Queria aferrar, captar o mistério que vejo envolver o real. (...) Terminado
o quadro, não o retocava, mesmo que nele descobrisse dissonâncias.
Considerava o instante de criação irretocável, sagrado (Camargo,
1985:81).
A escrita de Clarice é cuidadosamente elaborada para criar o efeito de
espontaneidade a que se refere Iberê Camargo. Clarice reitera este tipo de
efeito através da voz da narradora, que concebe o ato de escrever como
irretocável: “não gosto do que acabo de escrever mas sou obrigada a aceitar
o trecho todo porque ele me aconteceu“ (AV, 27); e, também, explicita seu
“método espontâneo” de escrever: “Agora vou escrever ao correr da mão: não
mexo no que ela escrever” (AV, 49). Assim, pode-se dizer que o procedimento
experimental de Água Viva é a busca por expandir as possibilidades do verbal
através de qualidades sinestésicas, musicais, e picturais.

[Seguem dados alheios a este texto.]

Lemma C8_witness :
  let started := step Sample.authenticatedIdle (Focus Sample.january Sample.usd) in
  let s' := step started (Settle 0 Sample.accountsDown) in
  emitted started s' = [] /\
  unhandled s' = [] /\
  familyResults s' Accounts = None /\
  familyResults s' NetWorth = Some "rows" /\
  familyResults s' InsightCategories = Some "rows" /\
  familyResults s' InsightBudgets = Some "rows".
Proof.
  cbn zeta.
  destruct (C8_failed_family_is_swallowed
              (step Sample.authenticatedIdle (Focus Sample.january Sample.usd))
              0 Sample.accountsDown Accounts "Network Error"
              (RefreshCoordinator.fingerprint Sample.january Sample.usd)
              ltac:(vm_compute; reflexivity) eq_refl)
    as (_ & Hemit & Hun & _ & _ & Hfailed & Hkept).
  split; [exact Hemit|]. split; [exact Hun|]. split; [exact Hfailed|].
  repeat split; apply Hkept; (discriminate || reflexivity).
Defined.

(** C4, the claim as stated fails: when the biometric prompt is denied the
    guard redirects to login, and the header installed from the stored
    credential is still in the slot afterwards. *)
Lemma C4_counterexample :
  let before := Sample.loggedIn (Sample.now + 3600) in
  let env := Sample.answers (Fulfilled Sample.renewed) false (Fulfilled tt) in
  let after :=
    SessionGuard.establishSession (Sample.config Sample.server true) env before in
  existsb is_redirect (emitted before after) = true /\
  authorization after = Some (Bearer (Some (JStr "A"))).
Proof. cbn zeta. split; reflexivity. Qed.

(** C4 (amended).  The guard installs the stored access token in the
    header slot as soon as the stored credential passes the entry
    condition: the refresh call, when there is one, already carries it.  A
    successful refresh replaces it by the new access token, a failed one
    leaves it, and the currencies request carries what the slot holds at
    the end.  When the stored value does not pass the entry condition the
    guard leaves the slot as it was.  A redirect to login does not clear
    the slot: [goToOauth] leaves it as it is, and no event at all unsets a
    header that is set.  Every request for data made by the guard
    (currencies) or by the coordinator (the four families) carries a
    header: none is issued while the slot is unset. *)
Theorem C4_header_installed_never_cleared_guards_fetches :
  (forall cfg env s v,
     secureStore s = Some (Json v) ->
     SessionGuard.entryCheck cfg v = true ->
     let s' := SessionGuard.establishSession cfg env s in
     authorization s' =
       match isTokenFresh env v, refreshOutcome env with
       | false, Fulfilled fresh =>
           Some (Bearer (Some (JStr (accessToken fresh))))
       | _, _ => Some (Bearer (prop v "accessToken"))
       end /\
     Forall (fun x => is_refresh x = true ->
                      carried x = Some (Bearer (prop v "accessToken")))
       (emitted s s') /\
     Forall (fun x => is_currencies x = true -> carried x = authorization s')
       (emitted s s')) /\
  (forall cfg env s,
     (forall v, secureStore s = Some (Json v) ->
                SessionGuard.entryCheck cfg v = false) ->
     authorization (SessionGuard.establishSession cfg env s) = authorization s) /\
  (forall s, authorization (snd (SessionGuard.goToOauth s)) = authorization s) /\
  (forall s events,
     is_Some (authorization s) -> is_Some (authorization (run s events))) /\
  (forall s events, Forall authorized (emitted s (run s events))).
Proof.
  split; [|split; [|split; [|split]]].
  - intros cfg env s v Hstore Hentry. cbn zeta.
    guard_run; (split; [reflexivity|]);
      split; repeat constructor; cbn; intros; first [reflexivity|discriminate].
  - intros cfg env s. guard_run; intros Hrefused; try reflexivity.
    all: specialize (Hrefused _ eq_refl); congruence.
  - reflexivity.
  - apply run_keeps_header.
  - intros s events. destruct (run_trace s events) as (d & Hd & Hauth).
    now rewrite (emitted_app _ _ _ Hd).
Qed.
Example cf_history_example :
  runtime.history
    (cloudflare.run_call fixture.FindZoneByFqdn fixture.digest)
    (fixture.cf_state fixture.client_ok ∅ [])
    [(fixture.present_other, inr tt)]
    fixture.cf_after_other.
Proof.
  eapply (runtime.history_snoc _ _ [] _ [] fixture.present_other (inr tt)).
  - apply runtime.history_nil.
  - reflexivity.
Qed.

Example ib_history_example :
  runtime.history
    (infoblox.run_call fixture.lib_ok fixture.digest)
    (fixture.ib_state ∅ [])
    [(fixture.present_other, inr tt)]
    fixture.ib_after_other.
Proof.
  eapply (runtime.history_snoc _ _ [] _ [] fixture.present_other (inr tt)).
  - apply runtime.history_nil.
  - reflexivity.
Qed.

Lemma not_presented_other (E : Type) (token : string)
    (c : runtime.Call) (r : E + unit) :
  (∀ domain keyAuth, c ≠ runtime.CallPresent domain token keyAuth) →
  ¬ runtime.presented token [(c, r)].
Proof.
  intros Hne (domain & keyAuth & Hin).
  apply list_elem_of_singleton in Hin. injection Hin as Hc _.
  by eapply Hne.
Qed.

Lemma not_presented_nil (E : Type) (token : string) :
  ¬ runtime.presented (E := E) token [].
Proof. intros (domain & keyAuth & Hin). by apply elem_of_nil in Hin. Qed.

(** C1 (as the code has it). For a token that no successful [Present] has
    stored, [CleanUp] fails, calls no delete and leaves the provider and
    its store as they were.  The lookup of the token is not the first
    step: Cloudflare resolves the zone before it ([FindZoneByFqdn], then
    [ZoneIDByName]) and Infoblox opens a connector before it (and logs out
    on return); once those steps succeed the error is the unknown-record
    error, and these are the only calls made.  When one of those steps
    fails instead, its error is returned wrapped (zone error, zone
    identifier error, connector error) and no later step is made. *)
Theorem cleanup_of_unpresented_token {Wc Wi : Type}
    (FindZoneByFqdn : string → Wc → (ext_error + string) * Wc)
    (lib : infoblox.ibclient.Library Wi)
    (digest : string → string)
    (c0 c : runtime.State (cloudflare.DNSProvider Wc) Wc cloudflare.Event)
    (ch : list (runtime.Call * (cloudflare.error + unit)))
    (i0 i : runtime.State infoblox.DNSProvider Wi infoblox.Event)
    (ih : list (runtime.Call * (infoblox.error + unit)))
    (domain token keyAuth : string) :
  cloudflare.recordIDs (runtime.provider c0) = ∅ →
  runtime.history (cloudflare.run_call FindZoneByFqdn digest) c0 ch c →
  ¬ runtime.presented token ch →
  infoblox.recordRefs (runtime.provider i0) = ∅ →
  runtime.history (infoblox.run_call lib digest) i0 ih i →
  ¬ runtime.presented token ih →
  let fqdn :=
    dns01.EffectiveFQDN (dns01.GetChallengeInfo digest domain keyAuth) in
  let cout :=
    cloudflare.CleanUp FindZoneByFqdn digest domain token keyAuth c in
  let iout := infoblox.CleanUp lib digest domain token keyAuth i in
  ((∃ err, cout.1 = inl err)
   ∧ runtime.provider cout.2 = runtime.provider c
   ∧ Forall (λ ev, cloudflare.is_delete ev = false)
       (runtime.new_events c cout.2)
   ∧ (∀ authZone w1 zoneID w2,
        FindZoneByFqdn fqdn (runtime.world c) = (inr authZone, w1) →
        cloudflare.ZoneIDByName (cloudflare.client (runtime.provider c))
          authZone w1 = (inr zoneID, w2) →
        cout.1 = inl (cloudflare.ErrUnknownRecordID fqdn)
        ∧ runtime.new_events c cout.2
          = [cloudflare.EvFindZoneByFqdn fqdn;
             cloudflare.EvZoneIDByName authZone])
   ∧ (∀ err w1,
        FindZoneByFqdn fqdn (runtime.world c) = (inl err, w1) →
        cout
        = (inl (cloudflare.ErrFindZone domain err),
           runtime.mkState (runtime.provider c) w1
             (runtime.trace c ++ [cloudflare.EvFindZoneByFqdn fqdn])))
   ∧ (∀ authZone w1 err w2,
        FindZoneByFqdn fqdn (runtime.world c) = (inr authZone, w1) →
        cloudflare.ZoneIDByName (cloudflare.client (runtime.provider c))
          authZone w1 = (inl err, w2) →
        cout
        = (inl (cloudflare.ErrZoneID authZone err),
           runtime.mkState (runtime.provider c) w2
             (runtime.trace c ++
              [cloudflare.EvFindZoneByFqdn fqdn;
               cloudflare.EvZoneIDByName authZone]))))
  ∧ ((∃ err, iout.1 = inl err)
     ∧ runtime.provider iout.2 = runtime.provider i
     ∧ Forall (λ ev, infoblox.is_delete ev = false)
         (runtime.new_events i iout.2)
     ∧ (∀ connector w1,
          infoblox.ibclient.NewConnector lib
            (infoblox.ibConfig (runtime.provider i))
            (infoblox.ibAuth (runtime.provider i))
            (infoblox.transportConfig (runtime.provider i)) (runtime.world i)
          = (inr connector, w1) →
          iout.1 = inl (infoblox.ErrUnknownRecordID fqdn token)
          ∧ runtime.new_events i iout.2
            = [infoblox.EvNewConnector
                 (infoblox.ibConfig (runtime.provider i))
                 (infoblox.ibAuth (runtime.provider i))
                 (infoblox.transportConfig (runtime.provider i));
               infoblox.EvLogout])
     ∧ (∀ err w1,
          infoblox.ibclient.NewConnector lib
            (infoblox.ibConfig (runtime.provider i))
            (infoblox.ibAuth (runtime.provider i))
            (infoblox.transportConfig (runtime.provider i)) (runtime.world i)
          = (inl err, w1) →
          iout
          = (inl (infoblox.ErrConnector err),
             runtime.mkState (runtime.provider i) w1
               (runtime.trace i ++
                [infoblox.EvNewConnector
                   (infoblox.ibConfig (runtime.provider i))
                   (infoblox.ibAuth (runtime.provider i))
                   (infoblox.transportConfig (runtime.provider i))])))).
Proof.
  intros Hc0 Hch Hcn Hi0 Hih Hin fqdn cout iout. split.
  - destruct (cf_CleanUp_no_entry FindZoneByFqdn digest c domain token
                keyAuth) as (Herr & Hprov & Hdel & Hunknown).
    { by eapply cf_history_store. }
    split_and!; [exact Herr|exact Hprov|exact Hdel|exact Hunknown| |].
    + intros err w1 HF. by apply cf_CleanUp_zone_error.
    + intros authZone w1 err w2 HF HZ.
      by eapply cf_CleanUp_zoneID_error.
  - destruct (ib_CleanUp_no_entry lib digest i domain token keyAuth)
      as (Herr & Hprov & Hdel & Hunknown).
    { by eapply ib_history_store. }
    split_and!; [exact Herr|exact Hprov|exact Hdel|exact Hunknown|].
    intros err w1 HN. by apply ib_CleanUp_connect_error.
Qed.

Lemma cleanup_of_unpresented_token_witness :
  ((cloudflare.CleanUp fixture.FindZoneByFqdn fixture.digest
      "example.com" "tok" "tok.thumb" fixture.cf_after_other).1
   = inl (cloudflare.ErrUnknownRecordID "_acme-challenge.example.com.")
   ∧ (infoblox.CleanUp fixture.lib_ok fixture.digest
        "example.com" "tok" "tok.thumb" fixture.ib_after_other).1
     = inl (infoblox.ErrUnknownRecordID "_acme-challenge.example.com."
              "tok"))
  ∧ ((cloudflare.CleanUp fixture.FindZoneByFqdn fixture.digest
        "example.com" "tok" "tok.thumb"
        (fixture.cf_state fixture.client_denied ∅ [])).1
     = inl (cloudflare.ErrZoneID "example.com." AuthenticationError)
     ∧ (infoblox.CleanUp fixture.lib_down fixture.digest
          "example.com" "tok" "tok.thumb" (fixture.ib_state ∅ [])).1
       = inl (infoblox.ErrConnector TransportError)).
Proof.
  pose proof (cleanup_of_unpresented_token
                fixture.FindZoneByFqdn fixture.lib_ok fixture.digest
                (fixture.cf_state fixture.client_ok ∅ [])
                fixture.cf_after_other
                [(fixture.present_other, inr tt)]
                (fixture.ib_state ∅ []) fixture.ib_after_other
                [(fixture.present_other, inr tt)]
                "example.com" "tok" "tok.thumb"
                eq_refl cf_history_example
                (not_presented_other _ "tok" fixture.present_other (inr tt)
                   (λ d k, ltac:(unfold fixture.present_other; discriminate)))
                eq_refl ib_history_example
                (not_presented_other _ "tok" fixture.present_other (inr tt)
                   (λ d k, ltac:(unfold fixture.present_other; discriminate))))
    as [(_ & _ & _ & Hc & _) (_ & _ & _ & Hi & _)].
  pose proof (cleanup_of_unpresented_token
                fixture.FindZoneByFqdn fixture.lib_down fixture.digest
                (fixture.cf_state fixture.client_denied ∅ [])
                (fixture.cf_state fixture.client_denied ∅ []) []
                (fixture.ib_state ∅ []) (fixture.ib_state ∅ []) []
                "example.com" "tok" "tok.thumb"
                eq_refl (runtime.history_nil _ _)
                (not_presented_nil _ "tok")
                eq_refl (runtime.history_nil _ _)
                (not_presented_nil _ "tok"))
    as [(_ & _ & _ & _ & _ & Hzone) (_ & _ & _ & _ & Hconn)].
  split; split.
  - apply (Hc "example.com." ["rec-1"] "zone-1" ["rec-1"]); reflexivity.
  - eapply Hi. reflexivity.
  - exact (f_equal fst (Hzone "example.com." [] AuthenticationError []
                          eq_refl eq_refl)).
  - exact (f_equal fst (Hconn TransportError [] eq_refl)).
Defined.

(** C1 as stated fails: with credentials that cannot read zones the
    Cloudflare [CleanUp] of an unknown token returns the zone error, after
    two calls to the outside; and where the unknown-record error is
    returned, calls were made before it (zone resolution for Cloudflare, a
    session opened and closed for Infoblox). *)
Lemma cleanup_of_unpresented_token_counterexample :
  let denied := fixture.cf_state fixture.client_denied ∅ [] in
  let cout :=
    cloudflare.CleanUp fixture.FindZoneByFqdn fixture.digest
      "example.com" "tok" "tok.thumb" denied in
  let fresh := fixture.ib_state ∅ [] in
  let iout :=
    infoblox.CleanUp fixture.lib_ok fixture.digest
      "example.com" "tok" "tok.thumb" fresh in
  cloudflare.recordIDs (runtime.provider denied) !! "tok" = None
  ∧ cout.1 = inl (cloudflare.ErrZoneID "example.com." AuthenticationError)
  ∧ runtime.new_events denied cout.2
    = [cloudflare.EvFindZoneByFqdn "_acme-challenge.example.com.";
       cloudflare.EvZoneIDByName "example.com."]
  ∧ ¬ (∃ fqdn, cout.1 = inl (cloudflare.ErrUnknownRecordID fqdn))
  ∧ infoblox.recordRefs (runtime.provider fresh) !! "tok" = None
  ∧ iout.1
    = inl (infoblox.ErrUnknownRecordID "_acme-challenge.example.com." "tok")
  ∧ runtime.new_events fresh iout.2
    = [infoblox.EvNewConnector
         (infoblox.ibclient.mkHostConfig "grid.example.com" "2.11" "443")
         (infoblox.ibclient.mkAuthConfig "lego" "secret")
         (infoblox.ibclient.mkTransportConfig true 30 10);
       infoblox.EvLogout]
  ∧ runtime.new_events fresh iout.2 ≠ [].
Proof.
  cbv zeta. split_and!; try reflexivity.
  - intros [fqdn Heq]. discriminate Heq.
  - discriminate.
Qed.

No que tange às construções sonoras, podem-se citar aliterações,
repetições de palavras e paronomásias que imprimem ritmo e cadência às
sílabas, palavras e frases:
Escrevo-te toda inteira e sinto um sabor em ser e o sabor-a-ti é
abstrato como o instante. É também com o corpo todo que pinto os
meus quadros e na tela fixo o incorpóreo, eu corpo a corpo comigo
mesma. (AV, 10)
Quero pôr em palavras mas sem descrição a existência da gruta que faz
algum tempo pintei e não sei como. Só repetindo seu doce horror,
caverna de terror e das maravilhas, lugar das almas aflitas, inferno e
inverno, substrato imprevisível do mal que está dentro numa terra que
não é fértil (AV, 15).
Inúmeros outros exemplos poderiam ser citados, já que em Água Viva,
“sílabas cegas de sentido” (AV, 11) são o “substrato da palavra repetida em canto
gregoriano” (AV, 11), capazes de evocar um mundo “emaranhado de cipós,
sílabas, madressilvas, cores e palavras” (AV, 14). Tais procedimentos, típicos da
poesia, imprimem na prosa uma força de expressão construída por sons e
95
imagens, que se constituem como um meio de “inexprimir”, uma vez que
intensifica o ato de “escrever” e o ato de querer pintar uma gruta por emanações
subjetivas. Clarice faz o leitor atentar para o ritmo e a sonoridade que impõe à
narrativa: “Entende-me: escrevo-te uma onomatopéia, convulsão de linguagem.
Transmito-te não uma história mas apenas palavras que vivem do som” (AV, 25).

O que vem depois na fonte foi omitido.